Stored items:
———

(** X9.  A run resumed from the checkpoint of the integer epoch [e]
    trains, absent early stopping, exactly the epochs from [e + 1] to
    [max_epoch], whatever [start_epoch] the command line gave:
    [train_one_epoch] is called once for each of them, in order, the first
    call on the learner of the checkpoint and every later one on the learner
    the pass before ended with, and the learner of the last call is the one
    [main] ends with.  When [max_epoch <= e] it trains none and ends with the
    learner of the checkpoint. *)
Theorem resumed_run_continues a opt rank tl tel tsl l w path ck e p s' :
  checkpoint_path a = Some path → path ≠ "" →
  fs w !! path = Some (CkptFile ck) → ck_epoch ck = EpochNum e →
  main a opt rank tl tel tsl l w = Ok (p, s') →
  (early_stop (r_es s') = false →
     trained_epochs (trace (r_io s')) =
       trained_epochs (trace w) ++ py_range (e + 1) (max_epoch a + 1) ∧
     ∃ s, trains (set_start_epoch (e + 1) a) tl
                 (py_range (e + 1) (max_epoch a + 1))
                 (Run (Learner (ck_model ck) (ck_optimizer ck) (ck_scheduler ck))
                      (es_init 20 true fzero "checkpoint.pt")
                      (emit (LogLoaded path (EpochNum e))
                            (emit (LogLoading (Some path)) w))) s ∧
          r_learner s' = r_learner s ∧ quiet (r_io s) (r_io s')) ∧
  (max_epoch a ≤ e →
     r_learner s' = Learner (ck_model ck) (ck_optimizer ck) (ck_scheduler ck) ∧
     trained_epochs (trace (r_io s')) = trained_epochs (trace w)).
Proof.
  intros Hpath Hne Hfile Hep Hmain.
  assert (resume a l w =
            Ok (set_start_epoch (e + 1) a,
                Learner (ck_model ck) (ck_optimizer ck) (ck_scheduler ck),
                emit (LogLoaded path (EpochNum e))
                     (emit (LogLoading (Some path)) w))) as Hres.
  { unfold resume. rewrite Hpath. rewrite bool_decide_eq_false_2 by done.
    rewrite Hfile. unfold load_checkpoint. rewrite Hpath. cbv zeta.
    by rewrite fs_emit, Hfile, Hep. }
  destruct (main_result _ _ _ _ _ _ _ _ _ _ _ _ _ Hres Hmain)
    as (s & Hloop & _ & Hl & Hes & Hq & _).
  destruct (resume_inv _ _ _ _ _ _ Hres) as [Hq0 _].
  cbn [set_start_epoch start_epoch max_epoch] in Hloop.
  assert (early_stop (r_es s') = false →
          trained_epochs (trace (r_io s')) =
            trained_epochs (trace w) ++ py_range (e + 1) (max_epoch a + 1))
    as Hall.
  { rewrite Hes. intros Hstop.
    destruct (epoch_loop_complete _ _ _ _ _ _ _ _ _ Hloop Hstop) as [Htr _].
    rewrite (quiet_trained _ _ Hq), Htr. cbn [r_io].
    by rewrite (quiet_trained _ _ Hq0). }
  split.
  { intros Hstop. split; [by apply Hall|].
    destruct (main_trains _ _ _ _ _ _ _ _ _ _ _ _ _ Hres Hmain Hstop)
      as (s2 & Htrains & Hl2 & _ & Hq2).
    by exists s2. }
  intros Hmax. rewrite py_range_empty in Hloop, Hall by lia.
  cbn [epoch_loop] in Hloop. injection Hloop as <-.
  split; [by rewrite Hl|]. rewrite Hall by (by rewrite Hes). apply app_nil_r.
Qed.

(** X10.  With an empty epoch range ([start_epoch > max_epoch] after the
    resume step) [main] trains nothing: it evaluates the learner it was
    given or resumed, writes the single file [ckpt_epoch_last.pth] holding
    that learner, and returns its path. *)
Theorem main_empty_range a opt rank tl tel tsl l w a1 l1 w1 :
  resume a l w = Ok (a1, l1, w1) →
  max_epoch a1 < start_epoch a1 →
  print_freq a1 ≠ 0 ∨ tsl = [] →
  ∃ s', main a opt rank tl tel tsl l w = Ok (ckpt_path a1 EpochLast, s') ∧
    r_learner s' = l1 ∧
    r_es s' = es_init 20 true fzero "checkpoint.pt" ∧
    trained_epochs (trace (r_io s')) = trained_epochs (trace w) ∧
    writes (trace (r_io s')) = writes (trace w) ++ [ckpt_path a1 EpochLast] ∧
    fs (r_io s') =
      <[ckpt_path a1 EpochLast := CkptFile (saved_state a1 EpochLast l1)]> (fs w).
Proof.
  intros Hres Hlt Hpf.
  assert (epoch_loop a1 opt rank tl tel tsl
            (py_range (start_epoch a1) (max_epoch a1 + 1))
            (Run l1 (es_init 20 true fzero "checkpoint.pt") w1) =
          Ok (Run l1 (es_init 20 true fzero "checkpoint.pt") w1)) as Hloop.
  { by rewrite py_range_empty by lia. }
  destruct (main_tail _ _ _ _ _ _ _ _ _ _ _ _ Hres Hloop Hpf)
    as (wE & _ & Hmain & Hq & Hfs & Hwr).
  destruct (resume_same_files _ _ _ _ _ _ Hres) as (Hfs1 & Hwr1 & _).
  destruct (resume_inv _ _ _ _ _ _ Hres) as [Hq0 _].
  eexists. split; [exact Hmain|]. cbn [r_learner r_es r_io] in *.
  split; [done|]. split; [done|]. split; [|split].
  - rewrite (quiet_trained w1); [by apply quiet_trained|].
    eapply quiet_trans; [exact Hq|].
    eapply quiet_trans; [apply quiet_saved_world|]. by apply quiet_emit.
  - rewrite writes_emit by done. by rewrite saved_world_writes, Hwr, Hwr1.
  - by rewrite fs_emit, saved_world_fs, Hfs, Hfs1.
Qed.

Lemma train_one_epoch_writes epoch loader config l w l' w' :
  train_one_epoch epoch loader config l w = Ok (l', w') →
  writes (trace w') = writes (trace w).
Proof.
  unfold train_one_epoch.
  destruct (train_batches config w loader (l, None)) as [[l1 g1]|]; simpl; [|done].
  destruct (py_mod w epoch (val_freq config)) as [r|]; simpl; [|done].
  intros [= _ <-]. case_bool_decide; [|done]. by apply writes_emit.
Qed.

Lemma epoch_body_other_rank a opt rank tl tel tsl e s f s' :
  rank ≠ 0 →
  epoch_body a opt rank tl tel tsl e s = Ok (f, s') →
  f = Continue ∧ r_es s' = r_es s ∧
  writes (trace (r_io s')) =
    writes (trace (r_io s)) ++ [path_join (log_dir a) "train_loss_dict.pkl"].
Proof.
  intros Hrank. unfold epoch_body.
  destruct (train_one_epoch e tl a (r_learner s) (r_io s)) as [[l' w1]|] eqn:Ht;
    [|done].
  cbn [mbind result_bind]. rewrite bool_decide_eq_false_2 by done.
  intros [= <- <-]. cbn [r_es r_io]. split; [done|]. split; [done|].
  unfold dump. cbv zeta. rewrite writes_emit by done.
  rewrite writes_write_file, writes_emit by done.
  by rewrite (train_one_epoch_writes _ _ _ _ _ _ _ Ht).
Qed.

Lemma epoch_loop_other_rank_writes a opt rank tl tel tsl epochs : ∀ s s',
  rank ≠ 0 →
  epoch_loop a opt rank tl tel tsl epochs s = Ok s' →
  writes (trace (r_io s')) =
    writes (trace (r_io s)) ++
    replicate (length epochs) (path_join (log_dir a) "train_loss_dict.pkl").
Proof.
  induction epochs as [|e rest IH]; intros s s' Hrank; cbn [epoch_loop].
  - intros [= <-]. cbn. by rewrite app_nil_r.
  - destruct (epoch_body a opt rank tl tel tsl e s) as [[f s1]|] eqn:Hbody;
      cbn [mbind result_bind]; [|done].
    destruct (epoch_body_other_rank _ _ _ _ _ _ _ _ _ _ Hrank Hbody)
      as (-> & _ & Hwr).
    intros Hrest. rewrite (IH _ _ Hrank Hrest), Hwr.
    cbn [length replicate]. by rewrite <-app_assoc.
Qed.

(** X11.  On a rank other than 0, [main] neither validates nor saves a
    checkpoint in its loop: the files it writes are [train_loss_dict.pkl],
    once per epoch of the range, and then [ckpt_epoch_last.pth]; its
    early-stopping object is never called. *)
Theorem other_ranks_only_dump_losses a opt rank tl tel tsl l w a1 l1 w1 p s' :
  rank ≠ 0 →
  resume a l w = Ok (a1, l1, w1) →
  main a opt rank tl tel tsl l w = Ok (p, s') →
  writes (trace (r_io s')) =
    writes (trace w) ++
    replicate (length (py_range (start_epoch a1) (max_epoch a1 + 1)))
              (path_join (log_dir a1) "train_loss_dict.pkl") ++
    [ckpt_path a1 EpochLast] ∧
  r_es s' = es_init 20 true fzero "checkpoint.pt".
Proof.
  intros Hrank Hres Hmain.
  destruct (main_result _ _ _ _ _ _ _ _ _ _ _ _ _ Hres Hmain)
    as (s & Hloop & _ & _ & Hes & _ & _ & Hwr).
  destruct (resume_same_files _ _ _ _ _ _ Hres) as (_ & Hwr1 & _).
  split.
  - rewrite Hwr, (epoch_loop_other_rank_writes _ _ _ _ _ _ _ _ _ Hrank Hloop).
    cbn [r_io]. by rewrite Hwr1, <-app_assoc.
  - by rewrite Hes, (epoch_loop_other_rank _ _ _ _ _ _ _ _ _ Hrank Hloop).
Qed.

Lemma es_call_nan_keeps_stop opt l e s w s' w' :
  es_call opt FNaN l e s w = Ok (s', w') → early_stop s' = early_stop s.
Proof.
  intros [[_ ->] | [(b & _ & Hlt & _) | (b & _ & _ & ->)]]%es_call_inv; done.
Qed.

Lemma epoch_loop_empty_test_loader a opt rank tl tel epochs : ∀ s s',
  epoch_loop a opt rank tl tel [] epochs s = Ok s' →
  early_stop (r_es s) = false → early_stop (r_es s') = false.
Proof.
  induction epochs as [|e rest IH]; intros s s'; cbn [epoch_loop].
  - by intros [= <-].
  - destruct (epoch_body a opt rank tl tel [] e s) as [[f s1]|] eqn:Hbody;
      cbn [mbind result_bind]; [|done].
    intros Hrest Hstop.
    assert (early_stop (r_es s1) = false) as Hstop1.
    { pose proof (epoch_body_inv _ _ _ _ _ _ _ _ _ _ Hbody) as (_ & _ & _ & _ & Hc).
      destruct Hc as [(_ & _ & ->) | (_ & _ & (w2 & v & w3 & w4 & _ & -> & Hes & _) & _)];
        [done|].
      cbn in Hes. by rewrite (es_call_nan_keeps_stop _ _ _ _ _ _ _ Hes). }
    destruct f; [by eapply IH|]. by injection Hrest as <-.
Qed.

(** X12.  With an empty test loader the validation loss is NaN at every
    validation, each call of the early-stopping object takes the improvement
    branch, and [main] never stops early: when it returns, [early_stop] is
    unset and every epoch of the range has been trained, that is
    [train_one_epoch] has been called once for each of them, in order, each
    call on the learner the pass before ended with, and the learner of the
    last call is the one [main] ends with. *)
Theorem empty_test_loader_never_stops a opt rank tl tel l w a1 l1 w1 p s' :
  resume a l w = Ok (a1, l1, w1) →
  main a opt rank tl tel [] l w = Ok (p, s') →
  early_stop (r_es s') = false ∧
  trained_epochs (trace (r_io s')) =
    trained_epochs (trace w) ++ py_range (start_epoch a1) (max_epoch a1 + 1) ∧
  ∃ s, trains a1 tl (py_range (start_epoch a1) (max_epoch a1 + 1))
              (Run l1 (es_init 20 true fzero "checkpoint.pt") w1) s ∧
       r_learner s' = r_learner s ∧ quiet (r_io s) (r_io s').
Proof.
  intros Hres Hmain.
  destruct (main_result _ _ _ _ _ _ _ _ _ _ _ _ _ Hres Hmain)
    as (s & Hloop & _ & _ & Hes & Hq & _).
  destruct (resume_inv _ _ _ _ _ _ Hres) as [Hq0 _].
  assert (early_stop (r_es s) = false) as Hstop
    by (by eapply epoch_loop_empty_test_loader).
  assert (early_stop (r_es s') = false) as Hstop' by (by rewrite Hes).
  split; [done|]. split.
  - destruct (epoch_loop_complete _ _ _ _ _ _ _ _ _ Hloop Hstop) as [Htr _].
    rewrite (quiet_trained _ _ Hq), Htr. cbn [r_io].
    by rewrite (quiet_trained _ _ Hq0).
  - destruct (main_trains _ _ _ _ _ _ _ _ _ _ _ _ _ Hres Hmain Hstop')
      as (s2 & Htrains & Hl2 & _ & Hq2).
    by exists s2.
Qed.

(** One call raises the progress of the object by at most one, and sets
    [early_stop] only with a [counter] that has reached [patience]. *)
Lemma es_call_progress opt v l e s w s' w' :
  es_call opt v l e s w = Ok (s', w') →
  0 ≤ counter s → (best_score s = None → counter s = 0) →
  0 ≤ counter s' ∧ (best_score s' = None → counter s' = 0) ∧
  es_progress s' ≤ es_progress s + 1 ∧
  patience s' = patience s ∧
  (early_stop s' = true → early_stop s = true ∨ patience s ≤ counter s').
Proof.
  unfold es_progress.
  intros [[Hb ->] | [(b & Hb & _ & ->) | (b & Hb & _ & ->)]]%es_call_inv Hc Hn.
  - cbn. rewrite Hb, (Hn Hb). repeat split; try done; try lia. by left.
  - cbv zeta. case_bool_decide; cbn; rewrite Hb;
      repeat split; try done; try lia; auto.
  - cbn. rewrite Hb. repeat split; try done; try lia. by left.
Qed.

———

# [Work task]
Start with the line above that contains "destruct (resume_same_files _ _ _ _ _ _ Hres) as (Hfs1" and end with the line that contains "eapply quiet_trans; [apply". Write out those lines exactly, and only those.

# [Solution to this problem]
  destruct (resume_same_files _ _ _ _ _ _ Hres) as (Hfs1 & Hwr1 & _).
  destruct (resume_inv _ _ _ _ _ _ Hres) as [Hq0 _].
  eexists. split; [exact Hmain|]. cbn [r_learner r_es r_io] in *.
  split; [done|]. split; [done|]. split; [|split].
  - rewrite (quiet_trained w1); [by apply quiet_trained|].
    eapply quiet_trans; [exact Hq|].
    eapply quiet_trans; [apply quiet_saved_world|]. by apply quiet_emit.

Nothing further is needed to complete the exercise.